Q Learning is an off-policy RL method — the policy that generates the data does not need to be the same policy that you are improving using it. In discrete tabular setting, this can be solved via simple dynamic programming. $Q$ should tell you the discounted sum of rewards, and thus can be framed recursively as a local update.

Given state $s_t$ , action $a_t$ , reward $r_{t+1}$ for taking $a_t$ at $s_t$ , discount factor $\gamma$

$Q_{\textup{new}}(s_t, a_t) \gets \left(r_{t+1} + \gamma \max_{a'} Q(s_{t+1}, a') \right)$

Thus, written a least squares loss function $L_Q$

$L_Q(s_t, a_t) = \left(Q(s_t, a_t) - \left(r_{t+1} + \gamma \max_{a'} Q(s_{t+1}, a') \right) \right)^2$

Actor Critic — Handling Continuious Space

In discrete space, $\max_{a'}$ is computable as we can enumerate all possible actions.

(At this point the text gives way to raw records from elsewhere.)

(* ===== verification/TaskHistory.v ===== *)
(** * The history of a task

    A completed task stays completed until an owner retries it, and a retry
    leaves an event.  [moves] is what every handler of the store and every
    command of the service does to the tasks: identity is immutable, fences
    and attempt counts never decrease, and a task whose history shows no
    retry keeps its completion. *)

From Stdlib Require Import ZArith String Ascii List Bool Lia.
From stdpp Require Import base list strings.
From S2P Require Import Prelude Json Errors Facts Sha256 Store Idempotency Ledger Bindings.
From S2P Require Import Executors Continuations Snapshots Delegation Claim Outputs Settle Runs.
From S2P Require Import Admission Effects Generations Wire Commands Deployments Activation Recovery Dispatch.
From S2P Require Import Staging ChildPolicy Settlement Authority Children Evolution Leases ActivationFacts DispatchFacts StagingFacts.
From S2P Require Import GenerationFacts Chain Tasks Routes.

Open Scope Z_scope.

(** ** Recovery of a placement cancels unfinished children only *)

Section Recoveries.
Context `{World} (svc : service) (iso : string -> option (Z * bool)).

Lemma fence_child_holds ids id v r ts c :
  (t_status c.1 <> Completed -> In (t_id c.1) ids) -> holds ids (fence_child id v r ts c).
Proof.
  intros Hin. unfold fence_child. destruct (bool_decide (t_status c.1 = Queued)) eqn:E.
  - apply bool_decide_eq_true in E. assert (In (t_id c.1) ids) as Hid by (apply Hin; by rewrite E).
    holds_walk; undo_update.
  - holds_walk.
Qed.

Lemma recover_placement_undoes id b k i : steps undoes (recover_task_placement svc iso id b k i).
Proof.
  unfold recover_task_placement. apply durable_steps; [exact _|].
  pose proof (fun a k h p => command_replay_plain undoes svc "task.placement_recover" a k h p eq_refl eq_refl).
  pose proof (fun a key h r p ev st n b c => service_record_steps undoes svc "task.placement_recover" a key h r p ev st n b c eq_refl).
  unfold recover_body, recover_fresh, commit_recovery. apply holds_to_steps.
  holds_walk_with ltac:(idtac; lazymatch goal with
    | |- holds [] (service_children _ ≫= _) => apply holds_read_children
    end).
  apply holds_foldS. intros acc c Hc. apply holds_bind; [|holds_walk]. apply fence_child_holds.
  apply in_unfinished_ids. by apply in_map.
Qed.
End Recoveries.

(** ** Retries *)

(** A retry of the task is among the events recorded since [t]. *)
Definition retried (id : string) (t t' : tables) : Prop :=
  exists new e, events t' = events t ++ new /\ In e new /\ e_task_id e = Some id /\ e_kind e = "task.retried".

Definition grew (t t' : tables) : Prop := exists new, events t' = events t ++ new.

#[global] Instance grew_preorder : PreOrder grew.
Proof.
  split.
  - intros t. exists []. by rewrite app_nil_r.
  - intros a b c [l Hl] [m Hm]. exists (l ++ m). by rewrite Hm, Hl, app_assoc.
Qed.

Lemma retried_before id a b c : retried id a b -> grew b c -> retried id a c.
Proof.
  intros (new & e & Hn & Hin & He) [m Hm]. exists (new ++ m), e. rewrite Hm, Hn, app_assoc. split; [done|].
  split; [|done]. apply in_or_app. by left.
Qed.

Lemma retried_after id a b c : grew a b -> retried id b c -> retried id a c.
Proof.
  intros [m Hm] (new & e & Hn & Hin & He). exists (m ++ new), e. rewrite Hn, Hm, app_assoc. split; [done|].
  split; [|done]. apply in_or_app. by right.
Qed.

(** What no handler and no command changes, and what never decreases. *)
Record task_moves (x y : task_row) : Prop := {
  tm_id : t_id y = t_id x;
  tm_run : t_run_id y = t_run_id x;
  tm_capability : t_capability y = t_capability x;
  tm_fence : t_lease_fence x <= t_lease_fence y;
  tm_attempt : t_attempt x <= t_attempt y }.

#[global] Instance task_moves_preorder : PreOrder task_moves.
Proof. split; [intros x; by constructor|]. intros x y z [] []. constructor; try congruence; lia. Qed.

Lemma evolves_task_moves x y : task_evolves x y -> task_moves x y.
Proof. intros []. by constructor. Qed.

Record moves (t t' : tables) : Prop := {
  mv_events : grew t t';
  mv_keys : task_keys t -> task_keys t';
  mv_tasks : task_keys t -> forall x, In x (tasks t) ->
    exists y, In y (tasks t') /\ task_moves x y /\ (task_evolves x y \/ retried (t_id x) t t') }.

#[global] Instance moves_preorder : PreOrder moves.
Proof.
  split.
  - intros t. constructor; [reflexivity|done|]. intros _ x Hx. exists x. split; [done|]. split; [reflexivity|by left].
  - intros a b c [E1 K1 T1] [E2 K2 T2]. constructor; [by etrans|auto|]. intros Hk x Hx.
    destruct (T1 Hk x Hx) as (y & Hy & Hxy & Hr1). destruct (T2 (K1 Hk) y Hy) as (z & Hz & Hyz & Hr2).
    exists z. split; [done|]. split; [by etrans|]. destruct Hr1 as [Hr1|Hr1]; [|right; by eapply retried_before].
    destruct Hr2 as [Hr2|Hr2]; [left; by etrans|right]. rewrite (tm_id _ _ Hxy) in Hr2. by eapply retried_after.
Qed.

Lemma evolves_moves t t' : evolves t t' -> grew t t' -> moves t t'.
Proof.
  intros [He] Hg. constructor; [done|intros Hk; by apply He|]. intros Hk x Hx. destruct (He Hk) as [_ (l1 & l2 & Hl & Hf)].
  apply list_elem_of_In, list_elem_of_lookup in Hx as [i Hi].
  destruct (Forall2_lookup_l _ _ _ _ _ Hf Hi) as (y & Hy & Hxy). exists y. rewrite Hl. split.
  - apply in_or_app. left. apply list_elem_of_In, list_elem_of_lookup. by exists i.
  - split; [by apply evolves_task_moves|by left].
Qed.

Lemma steps_moves {A} (m : M A) : steps evolves m -> steps extends m -> steps moves m.
Proof. intros He Hx s. apply evolves_moves; [apply He|]. apply (Hx s). Qed.

(** A retry touches one task and records itself. *)

Definition touched_row (id : string) (x y : task_row) : Prop :=
  task_moves x y /\ (t_id x <> id -> task_evolves x y).

#[global] Instance touched_row_preorder id : PreOrder (touched_row id).
Proof.
  split; [intros x; split; reflexivity|]. intros x y z [M1 E1] [M2 E2]. split; [by etrans|]. intros Hne.
  etrans; [by apply E1|]. apply E2. by rewrite (tm_id _ _ M1).
Qed.

Record touches (id : string) (t t' : tables) : Prop := {
  tc_events : grew t t';
  tc_tasks : task_keys t -> task_keys t' /\ grows (touched_row id) (tasks t) (tasks t') }.

#[global] Instance touches_preorder id : PreOrder (touches id).
Proof.
  split.
  - intros t. constructor; [reflexivity|]. intros Hk. split; [done|]. reflexivity.
  - intros a b c [E1 H1] [E2 H2]. constructor; [by etrans|]. intros Hk. destruct (H1 Hk) as [Hkb Hg].
    destruct (H2 Hkb) as [Hkc Hg']. split; [done|]. by etrans.
Qed.

#[global] Instance touches_tasks id : TaskUpdates (touches id) (touched_row id).
Proof.
  intros t p f Hf. constructor; [by exists []; rewrite app_nil_r|]. intros Hk. unfold task_keys in *. simpl. split.
  - rewrite update_keys; [done|]. intros x Hx Hp. by destruct (Hf x Hx Hp) as [[] _].
  - apply grows_update; [reflexivity|auto].
Qed.

Lemma touches_same id t t' : tasks t' = tasks t -> grew t t' -> touches id t t'.
Proof.
  intros Ht Hg. constructor; [done|]. unfold task_keys. rewrite Ht. intros Hk. split; [done|]. reflexivity.
Qed.

#[global] Instance touches_benign id : Benign (touches id).
Proof.
  constructor; try exact _; intros; try (apply touches_same; [done|by exists []; rewrite app_nil_r]).
  - apply touches_same; [done|]. by eexists.
  - apply task_updates. intros x _ _. pose proof (benign_evolves _ _ (H x)). split; [by apply evolves_task_moves|done].
Qed.

Section Retries.
Context `{World} (svc : service).

Lemma retry_row_touches id ts : steps (touches id) (update_tasks (is_task id) (service_retry_row ts)).
Proof.
  apply steps_modify. intros t. apply task_updates. intros x _ Hid.
  unfold is_task in Hid. apply String.eqb_eq in Hid. split; [by constructor|done].
Qed.

Lemma requeue_touches id key h p run c v : steps (touches id) (requeue_task svc id key h p run c v).
Proof.
  pose proof (fun a key h r p ev st n b c => service_record_steps (touches id) svc "task.retry" a key h r p ev st n b c eq_refl).
  pose proof (retry_row_touches id). unfold requeue_task. benign_walk.
Qed.

Lemma grew_keeps {A} id t0 (m : M A) :
  steps (touches id) m -> post (fun t => grew t0 t) m (fun _ t => grew t0 t).
Proof. intros Hm. apply (post_steps (touches id)); [done|]. intros t t' Ht Hg. etrans; [exact Hg|apply Ht]. Qed.

Lemma retried_keeps {A} id t0 (m : M A) :
  steps (touches id) m -> post (fun t => retried id t0 t) m (fun _ t => retried id t0 t).
Proof. intros Hm. apply (post_steps (touches id)); [done|]. intros t t' Ht Hg. eapply retried_before; [exact Hg|apply Ht]. Qed.

Lemma requeue_retried id key h p run c v t0 :
  post (fun t => t = t0) (requeue_task svc id key h p run c v) (fun _ t => retried id t0 t).
Proof.
  pose proof (fun a key h r p ev st n b c => service_record_steps (touches id) svc "task.retry" a key h r p ev st n b c eq_refl) as Hr.
  apply (post_conseq _ (fun t => grew t0 t) _ (fun _ t => retried id t0 t)); [|by intros t ->|done].
  unfold requeue_task. cbv zeta.
  do 3 (eapply post_bind; [apply (grew_keeps id); benign_walk|]; intros ?).
  eapply post_bind; [apply (grew_keeps id), retry_row_touches|]. intros ?. do 2 (eapply post_bind; [apply (grew_keeps id); benign_walk|]; intros ?).
  eapply post_bind; [apply (append_event_post _ _ _ _ _ _ (fun t => retried id t0 t))|].
  { intros t ts [new Hn]. eexists (new ++ [_]), _. simpl. rewrite Hn, <- app_assoc. split; [done|].
    split; [apply in_or_app; right; by left|done]. }
  intros event. do 4 (eapply post_bind; [apply (retried_keeps id); benign_walk|]; intros ?).
  apply (retried_keeps id). apply Hr.
Qed.
End Retries.

#[global] Instance moves_benign : Benign moves.
Proof.
  constructor; try exact _; intros;
    (apply evolves_moves; [first [by apply evolves_same|apply task_updates; intros; by apply benign_evolves]|]);
    first [by exists []; rewrite app_nil_r|by eexists].
Qed.

#[global] Instance moves_checkpoints : CheckpointWrites moves.
Proof. split; intros; (apply evolves_moves; [by apply evolves_same|by exists []; rewrite app_nil_r]). Qed.

Lemma touched_moves id t t' : touches id t t' -> retried id t t' -> moves t t'.
Proof.
  intros [Hg Ht] Hr. constructor; [done|by intros Hk; apply Ht|]. intros Hk x Hx.
  destruct (Ht Hk) as [_ (l1 & l2 & Hl & Hf)]. apply list_elem_of_In, list_elem_of_lookup in Hx as [i Hi].
  destruct (Forall2_lookup_l _ _ _ _ _ Hf Hi) as (y & Hy & Hm & He). exists y. rewrite Hl. split.
  - apply in_or_app. left. apply list_elem_of_In, list_elem_of_lookup. by exists i.
  - split; [done|]. destruct (decide (t_id x = id)) as [->|Hne]; [by right|left; by apply He].
Qed.

Section Moves.
Context `{World} (svc : service) (iso : string -> option (Z * bool)) (fid : nat -> string -> json).

Lemma requeue_moves id key h p run c v : steps moves (transaction (requeue_task svc id key h p run c v)).
Proof.
  intros s. unfold transaction. pose proof (requeue_touches svc id key h p run c v s) as Ht.
  pose proof (proj2 (requeue_retried svc id key h p run c v (tb s) s eq_refl)) as Hr.
  destruct (requeue_task svc id key h p run c v s) as [[r|e] s']; simpl in *; [by eapply touched_moves|reflexivity].
Qed.

Lemma undoes_moves {A} (m : M A) : steps undoes m -> steps extends m -> steps moves m.
Proof. intros Hu. apply steps_moves. by apply undoes_evolves. Qed.

(** Every command of the service stays within [moves]. *)
Lemma serve_moves c :
  command_callbacks undoes c -> command_callbacks extends c -> steps moves (serve svc iso fid c).
Proof.
  intros Hc Hx. assert (steps extends (serve svc iso fid c)) as He.
  { apply (serve_steps extends); [exact _| |done]. intros. apply (claim_task_steps extends (fun _ _ => True)). }
  destruct c as [b k i|a b k i|a b k i|a b k i v|id b k|id b k|[]|calls b e h d|secret a b i|calls secret b k i|a b k i
    |b i|w a b i|l h b i|r o|b i]; simpl in *.
  1-3, 5, 7-20 : apply undoes_moves; [|exact He].
  all: try (apply steps_ignore; [exact _|]).
  - apply claim_next_steps; [exact _|apply claim_task_undoes|apply reap_expired_leases_undoes].
  - apply heartbeat_attempt_steps, _.
  - apply fail_attempt_steps; [exact _|]. intros. by apply fail_task_undoes.
  - apply cancel_canonical_steps; [exact _|]. intros. by apply cancel_task_undoes.
  - apply record_activation_steps, _.
  - apply revoke_steps; [exact _|]. intros. apply contain_undoes.
  - apply begin_drain_steps, _.
  - apply finish_drain_steps; [exact _|]. intros. apply contain_undoes.
  - apply recover_placement_undoes.
  - apply service_create_steps; [exact _|]. intros. apply create_task_steps; first [exact Hc|exact _].
  - apply issue_steps, _.
  - apply admit_child_steps; [exact _|]. intros. apply create_task_steps; first [exact Hc|exact _].
  - apply draft_steps, _.
  - apply prepare_reboot_steps, _.
  - apply checkpoint_steps; exact _.
  - apply reserve_steps; exact _.
  - apply report_steps; exact _.
  - apply resume_steps; [exact _|exact _|]. apply claim_task_undoes.
  - apply steps_moves; apply settle_route_steps; try exact _; intros.
    + apply settle_attempt_evolves; [apply settlement_calls_respect, _|apply settlement_records, _].
    + apply (settle_attempt_steps extends (fun _ _ => True)); [apply settlement_calls_respect, _|apply settlement_records, _].
  - apply retry_canonical_steps; [exact _|]. intros. apply requeue_moves.
Qed.
End Moves.
(* ===== verification/RebootFacts.v ===== *)
(** * What the recovery handshake guarantees

    Checkpoints follow their life cycle whatever else runs, a host is rebooted
    at most once for a checkpoint and only with the nonce, the lease and the
    bytes that were recorded, and a checkpoint is taken up by one attempt, to
    which every later resume of it leads back. *)

From Stdlib Require Import ZArith String Ascii List Bool Lia.
From stdpp Require Import base list strings relations.
From S2P Require Import Prelude Json Errors Facts Sha256 Store Idempotency Ledger Bindings.
From S2P Require Import Executors Continuations Snapshots Delegation Claim Outputs Settle Runs.
From S2P Require Import Admission Effects Generations Wire Durable Commands Deployments Activation Recovery Dispatch.
From S2P Require Import Reboot Demo Evolution Leases ActivationFacts DispatchFacts Tasks Routes System.

Open Scope Z_scope.

(** ** Checkpoints through a run *)

(** The ids and the nonces of checkpoints are keys. *)
Definition checkpoint_keys (t : tables) : Prop :=
  List.NoDup (map ck_id (recovery_checkpoints t)) /\ List.NoDup (map ck_nonce (recovery_checkpoints t)).

Record checkpoints_move (t t' : tables) : Prop := {
  cm_rows : grows (rtc keeps_checkpoint) (recovery_checkpoints t) (recovery_checkpoints t');
  cm_keys : checkpoint_keys t -> checkpoint_keys t' }.

#[global] Instance checkpoints_move_preorder : PreOrder checkpoints_move.
Proof.
  split; [intros t; split; [reflexivity|done]|]. intros a b c [R1 K1] [R2 K2]. split; [by etrans|auto].
Qed.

In continuious action space, this is not possible. Thus, we must replace this exhaustive max with a learned “actor” that takes actions, with the Q function taking the role of “critic”.

Deep Deterministic Policy Gradient (DDPG)

In DDPG, the actor learns a simple determinstic mapping from state $s_t$ to action $a_t$ , with noise added for exploration during data collection, i.e.

$a_t = \mu_\theta(s_t) +\mathcal{N}(0, \sigma^2)$

during training and

$a_t = \mu_\theta(s_t)$

during inference. Thus, for a given batch of data, the critic can be optimized via a modified $Q$ loss, i.e.

$L_Q(s_t, a_t) = \left(Q(s_t, a_t) - \left(r_{t+1} + \gamma Q(s_{t+1}, \mu_\theta(s_{t+1})) \right) \right)^2$

and then the actor optimized to maximize the $Q$ value; this can be done by simply minimizing the negative of the $Q$ function, i.e.

$L_\mu(s_t, \theta) = -Q(s_t, \mu_\theta(s_t))$